You might receive support from loved ones, a support group, a therapist, or from friends or colleagues.
It will help you connect with other people.
Physical Movement for trauma self help
In addition to directly helping you heal, dance, exercise and physical movement also provide your body with much-needed feel-good chemicals like endorphins.
Go for a walk, go for a bike ride or roller skate, move along to a yoga video, or have a solo dance party. Anything that involves moving your body will help you heal.
Work With Your Feelings
Feeling your feelings, and accepting them, is key to healing from trauma.
You may have some difficult feelings along the way, like anger, and that’s OK.
It’s natural to have a wide variety of emotions, and there’s nothing wrong if some of them are new for you.
Journaling is a common way to manage stress and move through complex events. Give it a try if it feels like it might be beneficial for you.
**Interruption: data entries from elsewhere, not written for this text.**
(** The key a connection ends with, and whose it is. *)
Definition keyed (R : HostFresh) (h : Hello) (k : PublicKey) (sealed : list Z) (s' : Host V) : Prop :=
  exists key directional, decode_session sealed (asymmetric_value k) (h_our_sk_b R) (directional_offered h) = Ok (key, directional) /\
    h_session s' = Some (key, session_nonce_mode directional Host_).

Lemma wp_read_quic X k s :
  wp (read_quic_initiator (V := V) X k) s
    (fun q s' => s' = s /\ (is_some q = true -> quic_identity k <> []) /\ (h_is_quic X = true -> is_some q = true) /\
       (forall i, q = Some i -> box_pk i = asymmetric_value k))
    (fun s' => s' = s).
Proof.
  unfold read_quic_initiator; case_bool_decide; [destruct (h_is_quic X); [by apply wps_fail|by apply wps_ret]|].
  apply wps_bind, wps_lift; [|done]; intros i _; apply wps_bind, wps_lift; [|done]; intros u Hu.
  apply wps_bind, wps_lift; [|done]; intros c _; apply wps_bind; eapply wps_mono with (N := fun _ s' => s' = s) (E := fun s' => s' = s); [| |done].
  - destruct (h_is_quic X); [by apply wps_lift|by apply wps_ret].
  - intros [] ? ->; apply wps_ret; repeat split; try done; intros j [= <-]; by eapply validate_ok.
Qed.

Lemma wp_accept_viewer C mode R X h s :
  wp (accept_viewer C mode R X h) s
    (fun _ s' => host_effect C mode R (salt h) (h_received X) s s' /\ exists k, h_received X = PublicKeyMsg k /\
       match salt h with
       | Some sl => exists p, unwrap_direct_public_key_payload (symmetric_value_ k) true = Ok p /\
           admitted C mode R sl (paired s) k p /\ keyed R h k (symmetric_value p) s' /\
           acks s' = acks s ++ [SignedIdMsg direct_handshake_ack_ok []]
       | None => acks s' = acks s
       end)
    (fun s' => host_effect C mode R (salt h) (h_received X) s s' /\
       (acks s' = acks s \/ exists t, acks s' = acks s ++ [MessageBoxMsg "error" t])).
Proof.
  assert (Hs : forall s', paired s' = paired s -> h_quic_peers s' = h_quic_peers s ->
    host_effect C mode R (salt h) (h_received X) s s') by (intros; by apply host_effect_refl).
  unfold accept_viewer; destruct (h_received X) as [e| |e|i q|k|t text|] eqn:Er; try (apply wps_fail; by auto).
  unfold accept_public_key; destruct (_ =? _)%nat; [|case_bool_decide; [apply wps_bind, wps_modify|]; apply wps_fail; by auto].
  destruct (_ || _) eqn:Eh.
  - apply wps_bind, wps_lift; [|by auto]; intros p Hp.
    apply wps_bind; eapply wps_mono; [apply wp_read_quic| |intros ? ->; by auto]; intros quic ? (-> & Hq & _).
    destruct (negb _); [apply wps_fail; by auto|].
    apply wps_bind, wps_lift; [|by auto]; intros [key directional] Hkey; apply wps_bind; unfold set_session; apply wps_modify.
    set (s1 := s <| h_session := _ |>); destruct (salt h) as [sl|] eqn:Esalt.
    + cbn [is_some is_none negb] in Hp.
      assert (Hok : payload_ok true p) by (eapply returns_ok; [apply returns_unwrap|exact Hp]).
      pose proof (wp_accept_pairing C mode R X sl k p quic s1 Hok Er Hp Hq) as Hw; rewrite Er in Hw.
      eapply wps_mono; [exact Hw|..].
      * intros [] s' (He & Ha & Hacks & Hses); split; [by apply (host_effect_same _ _ _ _ _ s s1)|].
        exists k; split; [done|]; exists p; repeat split; try done; exists key, directional; split; [done|by rewrite Hses].
      * intros s' (He & Hses & Hacks); split; [by apply (host_effect_same _ _ _ _ _ s s1)|].
        destruct Hacks as [|(t & Ht & _)]; [by left|right; by exists t].
    + apply wps_ret; split; [by apply Hs|]; by exists k.
  - apply orb_false_iff in Eh as [_ Esalt]; destruct (salt h); [done|].
    apply wps_bind, wps_lift; [|by auto]; intros [key directional] Hkey; unfold set_session; apply wps_modify.
    split; [by apply Hs|]; by exists k.
Qed.
End host.
(** Another word, and the host refuses: no acknowledgement, and nothing is pinned. *)
Example wrong_passphrase_refused :
  let r := secure_direct_connection_with_input example_settings (example_exchange "tuna") "host" viewer_at_first in
  r.1 = Err (Text rejected_text) /\ pins r.2 "host" = None /\ prompts r.2 = [PassphraseEntered "host"].
Proof. by vm_compute. Qed.

(** A host that acknowledges whatever it is sent, and knows no passphrase. *)
Definition impostor_exchange (word : string) : Exchange :=
  {| first := SignedIdMsg example_said.1 example_said.2;
     answer _ := SignedIdMsg direct_handshake_ack_ok [];
     is_quic := false; verify_binding := fun _ _ => Ok (); confirm_peer_trust := fun _ _ _ => Err "not asked"%string;
     request_pairing_passphrase := fun _ => Ok word; late_confirm := false; late_passphrase := false;
     send := Ok (); time_before := 50; time_after := 70; store_io := Ok (); fresh := example_fresh |}.

(** Outside the repair of a QUIC identity a pinned key is replaced as soon as the
    user has typed a passphrase and the other side has acknowledged it: the user
    is not shown the fingerprint of the new key, and the other side need not know
    the passphrase. *)
Example changed_key_replaced_without_fingerprint :
  let s := viewer_at_first <| peers := pinned_with "host" (example_key 9) ∅ |> in
  let r := secure_direct_connection_with_input example_settings (impostor_exchange "tuna") "host" s in
  pins s "host" = Some (encode_pinned_peer_signing_key (example_key 9)) /\
  r.1 = Ok (example_key 7) /\ pins r.2 "host" = Some (encode_pinned_peer_signing_key (example_key 7)) /\
  prompts r.2 = [PassphraseEntered "host"].
Proof. by vm_compute. Qed.
(** C11. As long as nothing is dropped the channel, the queue and its tokens are one
    queue: the frames that the handler is given, and their order, are those of a
    single queue of the frames in the order of their arrival, in which a request for
    a refresh skips the deltas up to the next keyframe. *)
Theorem playback_is_fifo l activation stream :
  all_calm l (new_video_thread activation stream, new_worker) ->
  played l (new_video_thread activation stream, new_worker) = fifo_played l {| pending_items := []; discarding := false |}.
Proof.
  assert (H : refines (new_video_thread activation stream, new_worker).1 {| pending_items := []; discarding := false |}).
  { unfold refines; cbn; split_and!; try done; constructor. }
  revert H; generalize (new_video_thread activation stream, new_worker) as s, {| pending_items := []; discarding := false |} as q.
  induction l as [|e l IH]; intros s q Hr Hc; [done|]; destruct Hc as [He Hc]; cbn [played fifo_played].
  assert (H : step_frame e s = (fifo_step e q).1 /\ refines (step e s).2.1 (fifo_step e q).2).
  { destruct s as [t w], e as [r movie vf|r session d submitted|].
    - split; [done|]; by apply refines_arrive.
    - pose proof (refines_turn r session d submitted t w q He Hr) as [H1 H2]; cbn [step step_frame fst].
      destruct (worker_turn r session d submitted t w) as [[s1 u] w1]; done.
    - split; [done|]; unfold refines in *; cbn in *; intuition. }
  destruct H as [-> Hr']; f_equal; by apply IH.
Qed.

(** ** Requests for a keyframe *)

Lemma refresh_not_due now last l : movie_video_refresh_due now last = (false, l) ->
  exists at_, last = Some at_ /\ since now at_ < MOVIE_VIDEO_REFRESH_COOLDOWN.
Proof.
  unfold movie_video_refresh_due; destruct last as [at_|]; cbn; [|done].
  destruct (Z.ltb_spec (since now at_) MOVIE_VIDEO_REFRESH_COOLDOWN); [|done]; by exists at_.
Qed.

Lemma take_due_dropped now force t f u : take_due_at now force t = (f, u) -> dropped_frames u = dropped_frames t.
Proof. unfold take_due_at; destruct (_ || _); [by intros [= <- <-]|]; destruct (_ && _); by intros [= <- <-]. Qed.
(* ===== verification/PlaybackSteps.v ===== *)
(** * The two threads of a display's video, action by action

    The filing of a frame and a turn of the worker of ViewerPlayback.v, taken apart
    into their single actions on what the threads share: the queue, the channel,
    the flag [discard_queue] and the wait for a keyframe (src/src/client/
    io_loop.rs, [handle_msg_from_peer]; src/src/client.rs, [start_video_thread]).  The
    read lock that both hold on the queue excludes neither, so the actions
    interleave in any order.  Undisturbed, the actions are the steps of
    ViewerPlayback.v ([filing_is_its_actions], [turn_is_its_actions]); the theorem on drops
    is about every interleaving, and a last one shows what the gap between a drop and
    its mark lets through. *)

From S2P Require Import Prelude DecoderRecovery VideoFeedback ViewerPlayback PlaybackTheory.

Section Actions.
Context `{api : DecoderApi}.

(** ** The thread of the connection *)

(** A frame being filed: [dropped_frames] of the source and [new_feedback_stream]. *)
Record Filing := {
  clocks : Readings;
  filed_movie : bool;
  filed : VideoFrame;
  new_feedback_stream : bool;
  previous_frame_id : Z;
  filing_drops : Z;
}.
#[export] Instance eta_Filing : Eta Filing := fun r =>
  Build_Filing (clocks r) (filed_movie r) (filed r) (new_feedback_stream r) (previous_frame_id r) (filing_drops r).

(** Where the thread is: between messages; before the clock of the source is
    looked at; having found it set back; at the head of the loop that makes room;
    before a token is sent; with the frame queued; having set the flag; having
    started the wait; before the report. *)
Inductive FilingPoint := Noting | Regressed | Evicting | Tokening | Queued | Flagged | Waiting | Reporting.
Inductive Receiver := Receiving | Filed_at (p : FilingPoint) (f : Filing).

(** [vf.frame_id > previous_received_frame_id], on a stream already known *)
Definition regresses (f : Filing) (t : VideoThread) : bool :=
  negb (new_feedback_stream f) && (previous_frame_id f <? frame_id (filed f))
  && movie_source_clock_regressed (previous_frame_id f) (filed f) (newest_capture_time_ms t) && filed_movie f.

(** [newest_capture_time_ms] is stored. *)
Definition note_newest (f : Filing) (t : VideoThread) : VideoThread :=
  if new_feedback_stream f || regresses f t then t <| newest_capture_time_ms := capture_time_ms (filed f) |>
  else if previous_frame_id f <? frame_id (filed f) then t <| newest_capture_time_ms ::= Z.max (capture_time_ms (filed f)) |>
  else t.
Definition push (input : list A) (q : PcmQueue) : PcmQueue :=
  let input := whole (channels q) input in
  if (capacity q <? length input)%nat then
    q <| dropped_samples ::= N.add (N.of_nat (length (samples q) + length input - capacity q)) |>
      <| samples := drop (length input - capacity q) input |>
  else
    let overflow := (length (samples q) + length input - capacity q)%nat in
    let q := if (0 <? overflow)%nat
             then q <| samples ::= drop overflow |> <| dropped_samples ::= N.add (N.of_nat overflow) |>
             else q in
    q <| samples ::= fun l => l ++ input |>.

Definition pop_exact (requested : nat) (q : PcmQueue) : option (list A) * PcmQueue :=
  if (requested =? 0)%nat || (length (samples q) <? requested)%nat then (None, q)
  else (Some (take requested (samples q)), q <| samples ::= drop requested |>).

(** [push_ne_bytes]: four bytes make a sample. *)
Fixpoint chunks_exact {B} (fuel n : nat) (l : list B) : list (list B) :=
  match fuel with
  | O => []
  | S fuel => if (length l <? n)%nat then [] else take n l :: chunks_exact fuel n (drop n l)
  end.
Definition push_ne_bytes (from_ne_bytes : list Byte.byte -> A) (bytes : list Byte.byte) (q : PcmQueue) : nat * PcmQueue :=
  let frame_bytes := (4 * channels q)%nat in
  let n := (length bytes / frame_bytes * frame_bytes)%nat in
  ((length bytes - n)%nat, push (from_ne_bytes <$> chunks_exact (length bytes) 4 (take n bytes)) q).

(** ** The framer *)

Definition opus_sample_rate (device_rate : Z) : Z :=
  if device_rate <=? 11999 then 8000
  else if device_rate <=? 15999 then 12000
  else if device_rate <=? 23999 then 16000
  else if device_rate <=? 31999 then 24000
  else 48000.

(** [frame] is kept by its length; [resampler_state] is the resampler's. *)
Record CapturedPcmFramer (R : Type) := {
  resampler_state : R;
  frames : PcmQueue;
  frame_len : nat;
  sample_rate : Z;
  device_channels : Z;
  encode_channels : Z;
}.
#[global] Arguments resampler_state {R}.
#[global] Arguments frames {R}.
#[global] Arguments frame_len {R}.
#[global] Arguments sample_rate {R}.
#[global] Arguments device_channels {R}.
#[global] Arguments encode_channels {R}.
#[export] Instance eta_CapturedPcmFramer R : Eta (CapturedPcmFramer R) := fun r =>
  Build_CapturedPcmFramer R (resampler_state r) (frames r) (frame_len r) (sample_rate r) (device_channels r) (encode_channels r).

Section Framer.
Context {R : Type} (new_resampler : Z -> Z -> Z -> R) (process : R -> list A -> list A * R)
  (audio_rechannel : list A -> Z -> Z -> Z -> Z -> list A).

Definition new_framer (device_rate device_channels sample_rate encode_channels : Z) : CapturedPcmFramer R :=
  let channels := Z.to_nat (Z.max encode_channels 1) in
  {| resampler_state := new_resampler device_rate sample_rate device_channels;
     frames := new_queue (Z.to_nat encode_channels) (Z.to_nat sample_rate * channels);
     frame_len := Z.to_nat (sample_rate / 100) * channels;
     sample_rate := sample_rate; device_channels := device_channels; encode_channels := encode_channels |}.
If it doesn’t, it will still be helpful to spend time sitting with your feelings.
Do your best to get in touch with what you’re feeling, allow yourself to experience it entirely for a few moments, then notice how it passes.
Take Breaks
Healing from trauma takes a lot of energy.
When moving through healing, you might find that you’re more tired than usual. Or, you might feel like you have physical energy, but your mind doesn’t work as well.
Creativity
Getting creative, might mean painting, pottery, sewing, making music or just listening to it. It might mean writing poetry, journaling, or even just reading a fiction book.
Engaging your brain in creative and artistic hobbies has been proven to improve physiological and psychological outcomes in people.
Can you totally heal from Trauma?
It is possible to fully recover from trauma and live a fulfilling, happy life. It will take time and, ultimately, you may not be the exact same person you were before the experience.
However, treatment and trauma self-help strategies can help you process your experience, develop new coping skills, and find ways to move past the trauma.